**SOURCE RECORDS:**
───

(** What one call does, in full: a raise of the tokenizer or of the
    backend's [retrieve] reaches the caller; otherwise the loop runs over
    the whole row. *)
Lemma run_query_eq (r : BM25SRetriever) (lg : list log_record) (q : string) :
  run_query r lg q =
  match tokenize [q] with
  | Raised e => (r, lg, Raised e)
  | Ok qt =>
      match retrieve (_retriever r) qt (texts r) (k r) with
      | Raised e => (r, lg ++ [tokenized_line qt], Raised e)
      | Ok (row, sc) =>
          (set_metadatas (loop_store (texts r) sc 0 row (metadatas r)) r,
           lg ++ [tokenized_line qt] ++ retrieved_lines row sc
              ++ loop_logs (texts r) row,
           Ok (loop_docs (texts r) sc 0 row (metadatas r)))
      end
  end.
Proof.
  unfold run_query, _get_relevant_documents, bind, call.
  destruct (tokenize [q]) as [qt|e]; [|done]. simpl.
  destruct (retrieve _ qt _ _) as [[row sc]|e]; [|done]. simpl.
  unfold try_except. rewrite for_range_run. simpl.
  by rewrite <- !app_assoc.
Qed.

(** *** Facts about one column *)

Lemma stamp_scored (o : option float) (d : dict) :
  d !! "score" <> None -> stamp o d = d.
Proof. intros Hd. destruct o; simpl; [|done]. by rewrite decide_False. Qed.

Lemma stamp_Some_scored (s : float) (d : dict) :
  stamp (Some s) d !! "score" <> None.
Proof.
  simpl. destruct (decide (d !! "score" = None)); [|done].
  by rewrite lookup_insert_eq.
Qed.

Lemma stamp_other_key (o : option float) (d : dict) (key : string) :
  key <> "score" -> stamp o d !! key = d !! key.
Proof.
  intros Hk. destruct o; simpl; [|done].
  destruct (decide (d !! "score" = None)); [|done].
  by rewrite lookup_insert_ne.
Qed.

Lemma score_at_None_S (sc : score_array) (i : nat) :
  score_at sc i = None -> score_at sc (S i) = None.
Proof.
  unfold score_at. destruct (is_ndarray sc); [|done].
  rewrite !lookup_ge_None. lia.
Qed.

Lemma step_store_length ts o t (ms : list dict) :
  length (step_store ts o t ms) = length ms.
Proof.
  unfold step_store. destruct (list_index t ts); [|done].
  apply length_alter.
Qed.

Lemma step_store_hit ts o t (ms : list dict) (j : nat) :
  list_index t ts = Some j ->
  step_store ts o t ms !! j = stamp o <$> ms !! j.
Proof.
  intros Hj. unfold step_store. rewrite Hj. apply list_lookup_alter_eq.
Qed.

Lemma step_store_miss ts o t (ms : list dict) (j : nat) :
  list_index t ts <> Some j ->
  step_store ts o t ms !! j = ms !! j.
Proof.
  intros Hj. unfold step_store.
  destruct (list_index t ts) as [idx|]; [|done].
  apply list_lookup_alter_ne. congruence.
Qed.

Lemma step_store_scored ts o t (ms : list dict) (j : nat) (d : dict) :
  ms !! j = Some d -> d !! "score" <> None ->
  step_store ts o t ms !! j = Some d.
Proof.
  intros Hd Hs.
  destruct (decide (list_index t ts = Some j)) as [Hj|Hj].
  - rewrite (step_store_hit _ _ _ _ _ Hj), Hd. simpl. by rewrite stamp_scored.
  - by rewrite step_store_miss.
Qed.

Lemma step_store_None ts t (ms : list dict) :
  step_store ts None t ms = ms.
Proof.
  unfold step_store. destruct (list_index t ts) as [idx|]; [|done].
  destruct (ms !! idx) as [d|] eqn:Hd.
  - by apply (alter_fixed _ _ _ d).
  - by apply alter_outside.
Qed.

(** *** Facts about the whole loop *)

Lemma loop_docs_length ts sc (row : list string) :
  forall i (ms : list dict), length (loop_docs ts sc i row ms) = length row.
Proof. induction row as [|t row IH]; intros i ms; simpl; [done|]. by rewrite IH. Qed.

Lemma loop_store_length ts sc (row : list string) :
  forall i (ms : list dict), length (loop_store ts sc i row ms) = length ms.
Proof.
  induction row as [|t row IH]; intros i ms; simpl; [done|].
  by rewrite IH, step_store_length.
Qed.

(** A stored mapping that has a score is never written again. *)
Lemma loop_store_scored ts sc (row : list string) :
  forall i (ms : list dict) (j : nat) (d : dict),
  ms !! j = Some d -> d !! "score" <> None ->
  loop_store ts sc i row ms !! j = Some d.
Proof.
  induction row as [|t row IH]; intros i ms j d Hd Hs; simpl; [done|].
  apply IH; [|done]. by apply step_store_scored.
Qed.

(** Once a column has no score, no later column has one, and the rest of
    the loop writes nothing. *)
Lemma loop_store_unscored ts sc (row : list string) :
  forall i (ms : list dict),
  score_at sc i = None -> loop_store ts sc i row ms = ms.
Proof.
  induction row as [|t row IH]; intros i ms Hi; simpl; [done|].
  rewrite Hi, step_store_None. apply IH. by apply score_at_None_S.
Qed.

Lemma list_index_Some (x : string) (l : list string) (i : nat) :
  list_index x l = Some i -> l !! i = Some x.
Proof.
  revert i. induction l as [|y l IH]; intros i; simpl; [done|].
  destruct (decide (y = x)) as [->|Hne].
  - by intros [= <-].
  - destruct (list_index x l) as [i'|]; simpl; [|done].
    intros [= <-]. simpl. by apply IH.
Qed.

(** [list.index] returns the first position: no earlier one holds [x]. *)
Lemma list_index_first (x : string) (l : list string) (i j : nat) :
  list_index x l = Some i -> (j < i)%nat -> l !! j <> Some x.
Proof.
  revert i j. induction l as [|y l IH]; intros i j; simpl; [done|].
  destruct (decide (y = x)) as [->|Hne].
  - intros [= <-]. lia.
  - destruct (list_index x l) as [i'|] eqn:Hi; simpl; [|done].
    intros [= <-] Hj. destruct j as [|j]; simpl.
    + congruence.
    + apply (IH i'); [done|lia].
Qed.

Lemma list_index_None (x : string) (l : list string) :
  list_index x l = None -> x ∉ l.
Proof.
  induction l as [|y l IH]; simpl; [intros _; apply not_elem_of_nil|].
  destruct (decide (y = x)) as [->|Hne]; [done|].
  destruct (list_index x l); simpl; [done|].
  intros _. rewrite elem_of_cons. intros [->|Hin]; [done|]. by apply IH.
Qed.

(** What the loop leaves in a stored mapping: the mapping itself, or the
    mapping with a score added where it had none. *)
Lemma loop_store_frame ts sc (row : list string) :
  forall i (ms : list dict) (j : nat) (d : dict),
  ms !! j = Some d ->
  exists d', loop_store ts sc i row ms !! j = Some d' /\
    (d' = d \/ (d !! "score" = None /\
                exists s, d' = <["score" := VFloat s]> d)).
Proof.
  induction row as [|t row IH]; intros i ms j d Hd; simpl; [by eauto|].
  destruct (decide (d !! "score" = None)) as [Hn|Hn].
  - destruct (decide (list_index t ts = Some j)) as [Hj|Hj].
    + pose proof (step_store_hit ts (score_at sc i) t ms j Hj) as H1.
      rewrite Hd in H1. simpl in H1.
      destruct (score_at sc i) as [s|]; simpl in H1.
      * rewrite decide_True in H1 by done.
        exists (<["score" := VFloat s]> d). split; [|by eauto].
        apply loop_store_scored; [done|]. by rewrite lookup_insert_eq.
      * by apply IH.
    + apply IH. by rewrite step_store_miss.
  - exists d. split; [|by left].
    apply loop_store_scored; [by apply step_store_scored|done].
Qed.

(** After its own column, the mapping a result resolved to is final. *)
Lemma loop_store_head ts sc (row : list string) i t (ms : list dict)
    (idx : nat) (d : dict) :
  list_index t ts = Some idx -> ms !! idx = Some d ->
  loop_store ts sc (S i) row (step_store ts (score_at sc i) t ms) !! idx
  = Some (stamp (score_at sc i) d).
Proof.
  intros Hidx Hd.
  destruct (score_at sc i) as [s|] eqn:Hs.
  - apply loop_store_scored; [|apply stamp_Some_scored].
    by rewrite (step_store_hit _ _ _ _ _ Hidx), Hd.
  - rewrite step_store_None, loop_store_unscored; [done|].
    by apply score_at_None_S.
Qed.

Lemma stamp_idem (o : option float) (d : dict) :
  stamp o (stamp o d) = stamp o d.
Proof.
  destruct o as [s|]; [|done].
  apply stamp_scored, stamp_Some_scored.
Qed.

(** Running the loop again on the store it left changes nothing and
    assembles the same documents. *)
Lemma loop_twice ts sc (row : list string) :
  forall i (ms : list dict),
  let ms' := loop_store ts sc i row ms in
  loop_store ts sc i row ms' = ms' /\
  loop_docs ts sc i row ms' = loop_docs ts sc i row ms.
Proof.
  induction row as [|t row IH]; intros i ms; simpl; [done|].
  set (o := score_at sc i). set (ms1 := step_store ts o t ms).
  set (ms' := loop_store ts sc (S i) row ms1).
  destruct (IH (S i) ms1) as [IH1 IH2]. fold ms' in IH1, IH2.
  assert (step_store ts o t ms' = ms' /\ step_doc ts o t ms' = step_doc ts o t ms)
    as [Hst Hdoc].
  { unfold step_store, step_doc, resolve.
    destruct (list_index t ts) as [idx|] eqn:Hidx; simpl; [|done].
    destruct (ms !! idx) as [d|] eqn:Hd.
    - assert (ms' !! idx = Some (stamp o d)) as Hd'
        by (by apply loop_store_head).
      rewrite Hd'. simpl. rewrite stamp_idem. split; [|done].
      apply (alter_fixed _ _ _ _ Hd'), stamp_idem.
    - assert (ms' !! idx = None) as Hd'.
      { apply lookup_ge_None. unfold ms', ms1.
        rewrite loop_store_length, step_store_length.
        by apply lookup_ge_None. }
      rewrite Hd'. split; [|done]. by apply alter_outside. }
  rewrite Hst, Hdoc, IH1, IH2. done.
Qed.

───

**EXERCISE DIRECTIONS:**
Reproduce only the lines above, starting at the line with "Lemma loop_store_unscored ts" and ending at the line with "(** [list.index] returns", exactly as written.

**EXERCISE RESULT:**
Lemma loop_store_unscored ts sc (row : list string) :
  forall i (ms : list dict),
  score_at sc i = None -> loop_store ts sc i row ms = ms.
Proof.
  induction row as [|t row IH]; intros i ms Hi; simpl; [done|].
  rewrite Hi, step_store_None. apply IH. by apply score_at_None_S.
Qed.

Lemma list_index_Some (x : string) (l : list string) (i : nat) :
  list_index x l = Some i -> l !! i = Some x.
Proof.
  revert i. induction l as [|y l IH]; intros i; simpl; [done|].
  destruct (decide (y = x)) as [->|Hne].
  - by intros [= <-].
  - destruct (list_index x l) as [i'|]; simpl; [|done].
    intros [= <-]. simpl. by apply IH.
Qed.

(** [list.index] returns the first position: no earlier one holds [x]. *)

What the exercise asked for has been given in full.